# Python, Straightforward with Explanation

• At time t, let's maintain `cur[r][c]` = the number of paths to `(r, c)` with `t` moves, and `nxt[r][c]` = the number of paths to `(r, c)` with `t+1` moves.

A ball at `(r, c)` at time `t`, can move in one of four directions. If it stays on the board, then it contributes to a path that takes `t+1` moves. If it falls off the board, then it contributes to the final answer.
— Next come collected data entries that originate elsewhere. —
(** Where the texts on the wire come from, and what a caller that was told of success can
    rely on. *)
Record on_wire (s : system) : Prop := mkOnWire {
  ow_texts : ∃ others, wire s ≡ₚ (an_text <$> sy_answered s) ++ others ∧ Forall own_text others;
  ow_answers : Forall (λ x, ∃ w body, reply_answer w (an_request x) = Ok body ∧
    json_encode (respond_body (p_RPCID (an_request x)) body) = Some (an_text x)) (sy_answered s);
  ow_told : ∀ n, sy_responders s !! n = Some (RDone (Ok tt)) → ∃ x, x ∈ sy_answered s ∧ an_by x = n;
}.

Lemma on_wire_frame s s' : sy_answered s' = sy_answered s → sy_responders s' = sy_responders s → wire s' = wire s → on_wire s → on_wire s'.
Proof. intros Ha Hr Hw [H1 H2 H3]. split; rewrite ?Ha, ?Hr, ?Hw; done. Qed.

Lemma respond_on_wire n conn s s' : respond_next n conn s = Some s' → on_wire s → on_wire s'.
Proof.
  unfold respond_next. destruct (sy_responders s !! n) as [r|] eqn:Hn; [|done]. simpl. intros H [H1 H2 H3].
  assert (∀ a r', wire s = cl_sent (ad_client a) → r' ≠ RDone (Ok tt) → on_wire (set_responders a (<[n := r']> (sy_responders s)) [] s)) as Hquiet.
  { intros a r' Hw Hr. split; simpl; rewrite ?app_nil_r; [unfold wire; simpl; by rewrite <- Hw|done|].
    intros m [(_ & Hm & _)|[_ Hm]]%list_lookup_insert_Some; [by destruct Hr|by apply H3]. }
  destruct r as [w|p w|]; [| |done].
  - injection H as <-. destruct (reply_refused w); [by apply Hquiet|]. unfold takePending.
    destruct (ad_pending (sy_adapter s) !! reply_id w) as [p|]; by apply Hquiet.
  - pose proof (answer_taken_cases (reply_answer w) conn p (sy_adapter s)) as Ht. destruct (answer_taken _ _ _ _) as [a r]. injection H as <-.
    destruct Ht as [([e ->] & Hc & _)|(_ & body & text & Hb & He & Hc & _)]; [rewrite Hc, drop_all; by apply Hquiet; [rewrite Hc|]|].
    rewrite Hc, drop_app_length. split; simpl.
    + destruct H1 as (others & Hp & Ho). exists others. split; [|done]. unfold wire in *. simpl. rewrite Hc, Hp, fmap_app. simpl.
      rewrite <- !app_assoc. by rewrite (Permutation_app_comm others).
    + apply Forall_app. split; [done|]. constructor; [|done]. by exists w, body.
    + intros m [(<- & _ & _)|[_ Hm]]%list_lookup_insert_Some; [exists (mkAnswer n p text); set_solver|].
      destruct (H3 m Hm) as (x & Hx & <-). exists x. set_solver.
Qed.

Definition answered_inv (s : system) : Prop := accounted s ∧ on_wire s.

Lemma step_answered s s' : sys_step s s' → answered_inv s → answered_inv s'.
Proof.
  intros Hs [Ha Hw]. destruct Hs.
  - split; [by eapply note_accounted|]. unfold consume_take in H. destruct (sy_consumer s); simplify_eq.
    eapply on_wire_frame; [..|exact Hw]; [done..|]. unfold wire, note_pending. simpl. by destruct (is_request m).
  - assert (sy_answered s' = sy_answered s ∧ sy_responders s' = sy_responders s ∧ sy_noted s' = sy_noted s ∧
      ad_pending (sy_adapter s') = ad_pending (sy_adapter s) ∧ ad_client (sy_adapter s') = ad_client (sy_adapter s)) as (E1 & E2 & E3 & E4 & E5).
    { unfold consume_next, clear_active in H. destruct (sy_consumer s); [done| | | |]; injection H as <-; try done.
      destruct (bool_decide _); [done|]. by destruct (bool_decide _). }
    split; [eapply accounted_frame; [unfold answered; by rewrite E1|done..| |done]; unfold disconnected; by rewrite E5|].
    eapply on_wire_frame; [done..| |done]. unfold wire. by rewrite E5.
  - split; [by apply (accounted_frame s)|by apply (on_wire_frame s)].
  - unfold start_next in H. destruct (sy_starters s !! n) as [[]|]; simplify_eq/=; (split; [by apply (accounted_frame s)|by apply (on_wire_frame s)]).
  - split.
    + apply (taken_accounted s); [apply app_nil_r|done..| |done]. unfold waiting. simpl. by rewrite bind_app, app_nil_r.
    + destruct Hw as [H1 H2 H3]. split; simpl; rewrite ?app_nil_r; [done..|].
      intros n [Hn|[_ Hn]]%lookup_app_Some; [by apply H3|]. by apply list_lookup_singleton_Some in Hn as [_ ?].
  - split; [by eapply respond_accounted|by eapply respond_on_wire].
  - split.
    + apply (accounted_frame s); [done..| |done]. unfold disconnected. simpl. intros E.
      destruct (is_done (ad_client (sy_adapter s))) eqn:E'; [|done]. by rewrite (client_moves_done _ _ H E') in E.
    + destruct Hw as [(others & Hp & Ho) H2 H3]. split; [|done..]. unfold wire in *. simpl.
      destruct (client_moves_sent _ _ H) as [->|(text & Ht & ->)]; [by exists others|].
      exists (others ++ [text]). split; [by rewrite Hp, app_assoc|]. apply Forall_app. split; [done|by constructor].
Qed.

(** C39: On a new connection, for every interleaving of the consumer, the client's own
    traffic and any number of callers that answer requests, and whatever writes fail: the
    texts handed to the connection are the answers of the callers, counted with
    multiplicity, and calls and notifications; each answer is the encoding of what its
    caller asked for under the id of a request the app-server made; no request is answered
    more often than it was made, so when the app-server uses an id once, at most one
    answer to it is ever written, also when a write is reported as failed; while the
    connection lives, what is answered is not waiting or held any more; and a caller that
    is told of success has had its answer written. *)
Theorem requests_answered_once s : rtc sys_step (sys_start_state dialed) s →
  (∃ others, wire s ≡ₚ (an_text <$> sy_answered s) ++ others ∧ Forall own_text others) ∧
  (∀ x, x ∈ sy_answered s → ∃ w body, reply_answer w (an_request x) = Ok body ∧
    json_encode (respond_body (p_RPCID (an_request x)) body) = Some (an_text x)) ∧
  answered s ⊆+ sy_noted s ∧ waiting s ⊆+ sy_noted s ∧
  (NoDup (p_RPCID <$> sy_noted s) → NoDup (p_RPCID <$> answered s)) ∧
  (disconnected s = false → answered s ++ waiting s ⊆+ sy_noted s) ∧
  (∀ n, sy_responders s !! n = Some (RDone (Ok tt)) → ∃ x, x ∈ sy_answered s ∧ an_by x = n).
Proof.
  intros Hr. assert (answered_inv s) as [[Hw Ha Hap] [H1 H2 H3]].
  { revert Hr. apply (rtc_ind_r answered_inv); [|intros x y _; apply step_answered].
    split; [by split; try intros _; apply submseteq_nil_l|]. split; [by exists []|done|done]. }
  split_and!; [done| |done|done| |done|done].
  - intros x Hx. by eapply (proj1 (Forall_forall _ _) H2).
  - intros Hd. apply submseteq_Permutation in Ha as [k Hk]. rewrite Hk, fmap_app in Hd. by apply NoDup_app in Hd as [Hd _].
Qed.

(** ** Events *)

Definition in_flight (c : consumer) : list Message :=
  match c with CWait => [] | CNoted m | CDrain m | CSignal m | CSend m => [m] end.

Definition events_inv (s : system) : Prop :=
  (ad_events (sy_adapter s)) ++ (message_event <$> in_flight (sy_consumer s)) = message_event <$> sy_consumed s.

Lemma step_events s s' : sys_step s s' → events_inv s → events_inv s'.
Proof.
  unfold events_inv. intros Hs Hi. destruct Hs; try done.
  - unfold consume_take in *. destruct (sy_consumer s) eqn:Ec; simplify_eq/=. rewrite fmap_app. simpl in Hi. rewrite app_nil_r in Hi. rewrite <- Hi.
    unfold note_pending. by destruct (is_request m).
  - unfold consume_next in H. destruct (sy_consumer s) as [|m|m|m|m] eqn:Ec; [done| | | |]; injection H as <-.
    + unfold clear_active. destruct (bool_decide _); [exact Hi|]. destruct (bool_decide _); [|exact Hi].
      by destruct (bool_decide (size _ = _)).
    + exact Hi.
    + exact Hi.
    + etrans; [apply app_nil_r|exact Hi].
  - unfold start_next in *. destruct (sy_starters s !! n) as [[]|]; by simplify_eq/=.
  - unfold respond_next in *. destruct (sy_responders s !! n) as [[]|]; simplify_eq/=.
    + destruct (reply_refused r); [done|]. unfold takePending. by destruct (ad_pending (sy_adapter s) !! reply_id r).
    + unfold answer_taken, restorePending in *. repeat case_match; by simplify_eq/=.
Qed.

(** The events of the adapter are the app-server's messages, translated, each once
    and in the order they were read; the one message in the consumer's hands comes next. *)
Theorem events_follow_messages c s : rtc sys_step (sys_start_state c) s →
  ad_events (sy_adapter s) ++ (message_event <$> in_flight (sy_consumer s)) = message_event <$> sy_consumed s.
Proof. apply (rtc_ind_r events_inv); [done|]. intros x y _ Hs. by apply step_events. Qed.

(** ** Idleness

    When nothing interleaves, a token in the [idle] channel means that no turn runs.  The
    goroutines break that in two ways. *)

Definition idle_sound (a : Adapter) : Prop := ad_idle a = true → ad_active a = ∅.

Lemma markActive_idle th tn a : idle_sound (markActive th tn a).
Proof. done. Qed.

Lemma clear_active_idle th a : idle_sound a → let '(a', idle) := clear_active th a in idle_sound (if idle then signal_idle a' else a').
Proof.
  unfold clear_active, idle_sound. intros Hi. simpl. destruct (bool_decide _) eqn:E; simpl; intros H.
  - apply bool_decide_eq_true in E. by apply map_size_empty_iff in E.
  - rewrite (Hi H). apply delete_empty.
Qed.

Lemma consume_one_idle m a : idle_sound a → idle_sound (consume_one m a).
Proof.
  intros Hi. unfold consume_one.
  assert (idle_sound (note_pending m a)) as H1 by (unfold note_pending; by destruct (is_request m)).
  assert (∀ b, idle_sound b → idle_sound (emit (message_event m) b)) as He by done. apply He. clear He.
  case_bool_decide as E1; case_bool_decide as E2; [congruence| |apply markActive_idle|exact H1].
  pose proof (clear_active_idle (it_ThreadID (message_ids m)) _ H1) as Hc. by destruct (clear_active _ _).
Qed.

Definition turn_message (method th tn : string) : Message :=
  mkMessage "" method (js ("{'threadId':'" +:+ th +:+ "','turn':{'id':'" +:+ tn +:+ "'}}")) "" None.

(** [StartTurn] has its answer; before it marks the turn, the consumer handles the turn's
    start and its end.  The turn stays marked. *)
Definition late_mark : option system :=
  let s := set_starters (sy_adapter (sys_start_state dialed)) [SMark "th" "t1"] (sys_start_state dialed) in
  s ← consume_take (turn_message "turn/started" "th" "t1") s; s ← consume_next s; s ← consume_next s; s ← consume_next s;
  s ← consume_take (turn_message "turn/completed" "th" "t1") s; s ← consume_next s; s ← consume_next s; s ← consume_next s;
  s ← start_next 0 s; start_next 0 s.

(** A turn ends and none is left; before the token is sent, another turn is marked. *)
Definition late_token : option system :=
  let s := sys_start_state dialed in
  s ← consume_take (turn_message "turn/started" "th" "t1") s; s ← consume_next s; s ← consume_next s; s ← consume_next s;
  s ← consume_take (turn_message "turn/completed" "th" "t1") s; s ← consume_next s;
  let s := set_starters (sy_adapter s) [SMark "th" "t2"] s in
  s ← start_next 0 s; s ← start_next 0 s; s ← consume_next s; consume_next s.

Definition summary (s : system) : Z * bool * gmap string string :=
  (ActiveTurnCount (sy_adapter s), ad_idle (sy_adapter s), ad_active (sy_adapter s)).

Lemma idle_races : summary <$> late_mark = Some (1, false, {[ "th" := "t1" ]}) ∧ summary <$> late_token = Some (1, true, {[ "th" := "t2" ]}).
Proof. split; vm_compute; reflexivity. Qed.

(** ** A run

    A command approval arrives, two callers answer it; one of them finds it gone. *)
Definition approval_message : Message :=
  mkMessage "17" "item/commandExecution/requestApproval" (js "{'threadId':'th','turnId':'t1','itemId':'i1'}") "" None.

Definition race_run : option system :=
  let ask := RTake (Approve "17" "accept") in
  let s := sys_start_state dialed in
  s ← consume_take approval_message s;
  let s := set_responders (sy_adapter s) (sy_responders s ++ [ask]) [] s in
  let s := set_responders (sy_adapter s) (sy_responders s ++ [ask]) [] s in
  s ← respond_next 0 (Ok tt) s; s ← respond_next 1 (Ok tt) s; s ← respond_next 0 (Ok tt) s; s ← consume_next s; consume_next s.

Definition race_end : system := default (sys_start_state dialed) race_run.

Lemma race_reachable : rtc sys_step (sys_start_state dialed) race_end.
Proof.
  eapply rtc_l; [apply (sys_take approval_message); vm_compute; reflexivity|].
  eapply rtc_l; [apply (sys_responder (Approve "17" "accept"))|].
  eapply rtc_l; [apply (sys_responder (Approve "17" "accept"))|].
  eapply rtc_l; [apply (sys_respond 0 (Ok tt)); vm_compute; reflexivity|].
  eapply rtc_l; [apply (sys_respond 1 (Ok tt)); vm_compute; reflexivity|].
  eapply rtc_l; [apply (sys_respond 0 (Ok tt)); vm_compute; reflexivity|].
  eapply rtc_l; [apply sys_consume; vm_compute; reflexivity|].
  apply rtc_once, sys_consume. vm_compute. reflexivity.
Qed.

Lemma requests_answered_once_witness :
  wire race_end = [js "{'jsonrpc':'2.0','id':17,'result':{'decision':'accept'}}"] ∧
  p_RPCID <$> answered race_end = ["17"] ∧ NoDup (p_RPCID <$> answered race_end) ∧ ∃ x, x ∈ sy_answered race_end ∧ an_by x = 0%nat.
Proof.
  assert (NoDup (p_RPCID <$> sy_noted race_end)) as Hd by (apply (bool_decide_unpack _); vm_compute; exact I).
  destruct (requests_answered_once race_end race_reachable) as (_ & _ & _ & _ & H & _ & Ht).
  split; [vm_compute; reflexivity|]. split; [vm_compute; reflexivity|]. split; [exact (H Hd)|]. apply Ht. vm_compute. reflexivity.
Defined.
``````def findPaths(self, R, C, N, sr, sc):
MOD = 10**9 + 7
nxt = [[0] * C for _ in xrange(R)]
nxt[sr][sc] = 1

ans = 0
for time in xrange(N):
cur = nxt
nxt = [[0] * C for _ in xrange(R)]
for r, row in enumerate(cur):
for c, val in enumerate(row):
for nr, nc in ((r-1, c), (r+1, c), (r, c-1), (r, c+1)):
if 0 <= nr < R and 0 <= nc < C:
nxt[nr][nc] += val
nxt[nr][nc] %= MOD
else:
ans += val
ans %= MOD

return ans
``````

• @awice Do you got any tips on coming up with the DP solution? I have the same DFS code you do and got Time exceeded, but couldn't figure out how to apply the DP. I posted mine here https://discuss.leetcode.com/topic/88888/how-to-turn-this-solution-into-a-dp-solution-tle

• @livelearn Make sure you are not visiting the same nodes/state multiple times. You can use a visitor pattern: add the node to a set whenever you add it to q. You can check to only add nodes to q that are not in your set.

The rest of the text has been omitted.